Di particolare importanza è la cosiddetta “rigenerazione” del centro storico, la nostra “Città Vecchia”. La “Città Vecchia”, quindi, potrebbe essere spinta verso la sua completa rivalutazione ambientale, civile, storica ed artistica per la crescita del turismo e dell’economia nella “Città dei due mari”. Infatti, il vero e proprio cuore di Taranto antica e nuova è nel nostro Centro Storico, a Piazza Fontana, nel Duomo di San Cataldo, nella suggestiva Chiesa di San Domenico col suo convento, nei resti del Tempio Dorico di Piazza Castello, negli antichi palazzi nobiliari, al mercato del pesce, nei ristoranti dove si può assaporare il gusto dei prodotti del nostro mare e nel Castello Aragonese testimone di tanta storia. L’aspetto straordinario della Città Vecchia è che tra vicoli, postierle, pendii e pittaggi convissero per secoli pescatori e nobili, piccoli bottegai e modesti artigiani con professionisti e monsignori, un vero e proprio “microcosmo” dove si respira una storia di migliaia di anni attraverso le sue splendide testimonianze archeologiche, architettoniche, storiche, popolari e culturali. Conoscere e risanare il borgo antico di Taranto significa organizzare ed offrire un percorso che possa far cogliere ai visitatori le bellezze artistiche e la sua storia “viva” perché essa può e deve essere considerata un processo evolutivo nel quale sono visibili chiaramente tutte le fasi di trasformazione attraverso i secoli. Per risaltare questi aspetti bisognerebbe pensare ad un percorso che possa descrivere il patrimonio architettonico, archeologico e culturale, il paesaggio, i saperi, le tradizioni in cui ci si riconosce, che si desidera tramandare alle generazioni future e che possa essere ripreso come modello per un’organizzazione turistica.
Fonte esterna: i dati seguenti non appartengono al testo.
Definition upper_ascii (c : ascii) : ascii :=
  let n := nat_of_ascii c in
  if (97 <=? n) && (n <=? 122) then ascii_of_nat (n - 32) else c.

Fixpoint map_string (f : ascii → ascii) (s : string) : string :=
  match s with
  | EmptyString => EmptyString
  | String c s' => String (f c) (map_string f s')
  end.

Definition toLowerCase : string → string := map_string lower_ascii.
Definition toUpperCase : string → string := map_string upper_ascii.

(** The class [\s] restricted to ASCII: tab, line feed, vertical tab, form
    feed, carriage return and space. *)
Definition isSpace (c : ascii) : bool :=
  let n := nat_of_ascii c in
  ((9 <=? n) && (n <=? 13)) || (n =? 32).

(** [s.split(/\s+/)]: every maximal run of white space is one separator; a
    separator at either end leaves an empty first or last piece, and the empty
    string splits into one empty piece.  [cur] is the piece being read,
    [in_ws] tells that the previous character was white space. *)
Fixpoint split_go (cur : string) (in_ws : bool) (s : string) : list string :=
  match s with
  | EmptyString => [String.rev cur]
  | String c s' =>
      if isSpace c then
        if in_ws then split_go cur true s'
        else String.rev cur :: split_go EmptyString true s'
      else split_go (String c cur) false s'
  end.
(** * SVG freehand drawing tool: a model of [script.js] and its properties

    The script keeps four module-level variables ([drawing], [currentPath],
    [currentPoints], [strokeHistory]) and mutates the children of the
    [#strokes] group.  The model below threads them through every handler as
    an explicit [State]; DOM elements are objects in a heap, named by
    references, because the same [<path>] object is shared by the scene, by
    [currentPath] and by [strokeHistory].

    The handlers store and print coordinates but never compare them, so the
    stroke recorder is modelled with coordinates in the exact rationals
    ([Q]); its properties do not rest on the arithmetic.  The coordinate
    mapping itself is studied in the script's own arithmetic, IEEE-754
    doubles, in the module [Double]. *)

From Stdlib Require Import QArith ZArith Ascii Lia Lqa.
From Stdlib Require Floats.
From stdpp Require Import base option list strings gmap pretty.

Local Open Scope string_scope.
Local Open Scope list_scope.
Local Open Scope nat_scope.

(** ** Data *)

(** A point of the logical (viewBox) space: the object [{ x, y }]. *)
Record Point := mkPoint { x : Q; y : Q }.

#[global] Instance Point_inhabited : Inhabited Point := populate (mkPoint 0 0).

(** The result of [svg.getBoundingClientRect()]. *)
Record DOMRect := mkRect {
  rect_left : Q; rect_top : Q; rect_width : Q; rect_height : Q }.

(** The fields of a pointer event that the handlers read. *)
Record PointerEvent := mkPointerEvent {
  pointerType : string; button : Z; pointerId : Z; clientX : Q; clientY : Q }.

(** The fields of a keyboard event that the [keydown] listener reads. *)
Record KeyboardEvent := mkKeyboardEvent {
  ctrlKey : bool; metaKey : bool; key : string }.

(** What a handler reads from the page when it runs: the on-screen box of the
    canvas and the current values of the two controls. *)
Record Env := mkEnv {
  rect : DOMRect; colorPicker_value : string; widthRange_value : string }.

(** References to DOM nodes. *)
Definition ref := nat.

(** A DOM element: its attribute map and the one style property the script
    sets. *)
Record Element := mkElement {
  attrs : gmap string string; style_pointerEvents : option string }.

Definition setAttribute (name value : string) (el : Element) : Element :=
  {| attrs := <[name := value]> (attrs el);
     style_pointerEvents := style_pointerEvents el |}.

(** [getAttribute] answers [null] ([None]) for a missing attribute. *)
Definition getAttribute (name : string) (el : Element) : option string :=
  attrs el !! name.

(** String coercion of a possibly-null string, as [+] performs it. *)
Definition js_string (o : option string) : string := default "null" o.

(** The module-level variables, the children of [#strokes], the heap of
    created elements and the pointers captured by the canvas. *)
Record State := mkState {
  drawing : bool;
  currentPath : option ref;
  currentPoints : list Point;
  strokeHistory : list ref;
  strokesGroup : list ref;
  heap : gmap ref Element;
  next_ref : ref;
  pointerCapture : list Z }.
La Città Vecchia di Taranto presenta molteplici motivi di interesse: sfuggita ad operazioni speculative, ancora sostanzialmente integra nel suo tessuto edilizio, conserva una ricchezza di stratificazioni che pochi altri centri storici possono vantare. Pur essendo stata oggetto di una delle rarissime esperienze meridionali di restauro, recupero e riuso del patrimonio edilizio, il nostro centro storico offre a chi voglia visitarla un percorso intenso ma anche sofferto poiché i quartieri risanati sono in buona parte di nuovo degradati. Restaurare e conservare un pezzo di città non significa riportare alla luce testimonianze di un passato culturale glorioso per mantenerle nel tempo, quasi mummificandole come in un museo ma, al contrario, significa rianimarlo come centro abitato e quindi renderlo vivibile e reinserirlo nella vita attiva dell’intera municipalità. È questa la risultanza emersa univocamente dai dibattiti culturali tenuti dai esperti negli ultimi trenta anni ed è anche questa la volontà che fu espressa all’unanimità dal Consiglio Comunale di Taranto il 25 gennaio del 1971, allorché deliberò l’attuazione dello strumento urbanistico elaborato dall’Architetto Franco Blandino.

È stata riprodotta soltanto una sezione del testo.